Chick-Fil-A loyalty program
  • Silver members get 11 points for every dollar spent, and they also receive additional benefits, such as the ability to give their free meals to friends or family members. However, the really exceptional items are reserved for Red Members, who must earn 5,000 points each year.
  • Those who consume enough chicken nuggets to achieve this level get access to new menu items and interesting prizes, such as complimentary admission to the College Football Hall of Fame in Atlanta.

3. Panera

  • Panera Bread launched the industry’s first unlimited subscription coffee service a month before the COVID-19 pandemic hit. Despite the economic implications of the public health crisis, Panera’s loyalty program has already grown to 835,000 members, with 700,000 joining in July alone.
  • This project demonstrates how you may keep a loyalty program simple by determining what your consumers want and then providing it. The public loves its coffee! And for just $8.99 a month, you get limitless coffee? Better still.
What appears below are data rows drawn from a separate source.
(** Severity order behind "worst status": PASS < WARN < HALT. *)
Definition severity (s : GateStatus) : nat :=
  match s with PASS => 0 | WARN => 1 | HALT => 2 end.

End Gates.

(* ------------------------------------------------------------------ *)
(** ** behavioral/dynamic_lapse.py and behavioral/withdrawal.py: paths *)

Module Paths.
Import DynamicLapse Withdrawal.

(** The loop of [calculate_path_lapses] from step [t] on; [gwb_path[t]]
    and [av_path[t]] are numpy scalars. *)
Fixpoint path_lapses_loop (a : LapseAssumptions) (gwb_path av_path : list R)
    (surrender_period_ends : Z) (t : nat) : outcome (list R) :=
  match gwb_path, av_path with
  | gwb :: gwb_rest, av :: av_rest =>
      let surrender_complete := (Z.of_nat t >=? surrender_period_ends)%Z in
      result <- calculate_lapse_np a gwb av surrender_complete ;;
      rest <- path_lapses_loop a gwb_rest av_rest surrender_period_ends (S t) ;;
      Ok (lapse_rate result :: rest)
  | _, _ => Ok []
  end.

Definition calculate_path_lapses (a : LapseAssumptions)
    (gwb_path av_path : list R) (surrender_period_ends : Z)
    : outcome (list R) :=
  if negb (Nat.eqb (List.length gwb_path) (List.length av_path)) then
    Raise "Path lengths must match"
  else path_lapses_loop a gwb_path av_path surrender_period_ends 0.

(** [int(x)] on a float: truncation towards zero. *)
Definition py_int (x : R) : Z :=
  if Rle_dec 0 x then Int_part x else (- Int_part (- x))%Z.

(** The loop of [calculate_path_withdrawals] from step [t] on. *)
Fixpoint path_withdrawals_loop (a : WithdrawalAssumptions)
    (gwb_path ages : list R) (withdrawal_rate : R) (first_withdrawal_year : Z)
    (t : nat) : outcome (list R) :=
  match gwb_path, ages with
  | gwb :: gwb_rest, age :: ages_rest =>
      if (Z.of_nat t >=? first_withdrawal_year)%Z then
        let years_since := (Z.of_nat t - first_withdrawal_year)%Z in
        result <- calculate_withdrawal a gwb withdrawal_rate (py_int age)
                    years_since ;;
        rest <- path_withdrawals_loop a gwb_rest ages_rest withdrawal_rate
                  first_withdrawal_year (S t) ;;
        Ok (withdrawal_amount result :: rest)
      else
        rest <- path_withdrawals_loop a gwb_rest ages_rest withdrawal_rate
                  first_withdrawal_year (S t) ;;
        Ok (0 :: rest)
  | _, _ => Ok []
  end.

Definition calculate_path_withdrawals (a : WithdrawalAssumptions)
    (gwb_path ages : list R) (withdrawal_rate : R) (first_withdrawal_year : Z)
    : outcome (list R) :=
  if negb (Nat.eqb (List.length gwb_path) (List.length ages)) then
    Raise "Path lengths must match"
  else
    path_withdrawals_loop a gwb_path ages withdrawal_rate
      first_withdrawal_year 0.

Definition get_withdrawal_rate_by_age (age : Z) : R :=
  if (age <? 55)%Z then 0.035
  else if (age <? 60)%Z then 0.040
  else if (age <? 65)%Z then 0.045
  else if (age <? 70)%Z then 0.050
  else if (age <? 75)%Z then 0.055
  else 0.060.

End Paths.

(* ------------------------------------------------------------------ *)
(** ** validation/gates.py: convenience entry point and HALT conditions *)

Module GatesExt.
Import ProductsBase Gates.
Lemma train_step_run_inv (a : Args) (d d' : Driver) :
  run_inv a d -> train_step a d = Ok d' -> run_inv a d'.
Proof.
  intros ((n & Hn & Hfl) & Hep & Ht & He & Hv & Hp & Ha) Hstep.
  destruct (train_step_schedule a d d' Hstep) as (T1 & T2 & T3 & _).
  destruct (train_step_quiet a d d' Hstep) as (Q1 & _ & _ & Q4).
  unfold dataset_vars in Q1. injection Q1 as Q1 _ _.
  unfold run_inv. rewrite T1, T2, T3, Q1, Q4.
  split.
  - exists (S n). split; [lia |].
    rewrite seq_S, map_app, Hfl, Hn. reflexivity.
  - repeat split; auto.
Qed.

Lemma record_losses_run_inv (a : Args) (d : Driver) :
  run_inv a d -> run_inv a (record_losses d).
Proof.
  intros (Hs & Hep & Ht & He & Hv & Hp & Ha).
  unfold run_inv, record_losses. simpl.
  rewrite !map_app, Hp, Ha. simpl.
  repeat split; auto.
  apply ordered_upto_snoc with (n := total_steps d); [lia | exact Hv].
Qed.

Lemma save_run_inv (a : Args) (d : Driver) : run_inv a d -> run_inv a (save d).
Proof.
  intros ((n & Hn & Hfl) & Hrest). unfold run_inv, save, log_events. simpl.
  rewrite update_flags_app. simpl. rewrite app_nil_r.
  split; [exists n; auto | exact Hrest].
Qed.

Lemma cycle_run_inv (a : Args) (d d' : Driver) :
  run_inv a d -> cycle a d = Ok d' -> run_inv a d'.
Proof.
  intros Hinv. unfold cycle.
  assert (H1 : run_inv a (rollout_phase a d)).
  { unfold rollout_phase.
    induction (range_len (num_rollout_steps a)) as [| n IH]; [exact Hinv |].
    rewrite Nat.iter_succ. apply rollout_step_run_inv, IH. }
  destruct (update_phase a (rollout_phase a d)) as [d2 |] eqn:H2; [| discriminate].
  simpl. intros [= <-].
  assert (H2' : run_inv a d2).
  { revert H2. unfold update_phase. destruct (_ >? _).
    - destruct (for_range _ _ _) as [d1 |] eqn:Hloop; [| discriminate].
      simpl. intros [= <-]. apply record_losses_run_inv.
      eapply (for_range_inv (run_inv a)); [| exact H1 | exact Hloop].
      intros s s' Hs Hstep. eapply train_step_run_inv; eauto.
    - intros [= <-]. exact H1. }
  apply save_run_inv. unfold eval_phase.
  induction (range_len (num_rollout_steps a)) as [| n IH]; [exact H2' |].
  rewrite Nat.iter_succ. apply eval_step_run_inv, IH.
Qed.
  • When you become a member of MyPanera, you immediately get a complimentary pastry or dessert from the bakery. While the amount required to earn prizes is a bit unclear, a ticker on your dashboard will indicate how close you are to earning your next reward. Panera’s small print says that “the frequency of visits, the volume, and kind of purchases purchased” are all included towards your total.
  • Panera’s loyalty program is card-based, and it rewards consumers with free meals and bakery products, invites to special events, and recipe books. MyPanera has 21 million active users and is capitalizing on the 30% of millennials who want to earn points based on their quick-serve purchases. MyPanera cards account for a staggering 50% of business transactions.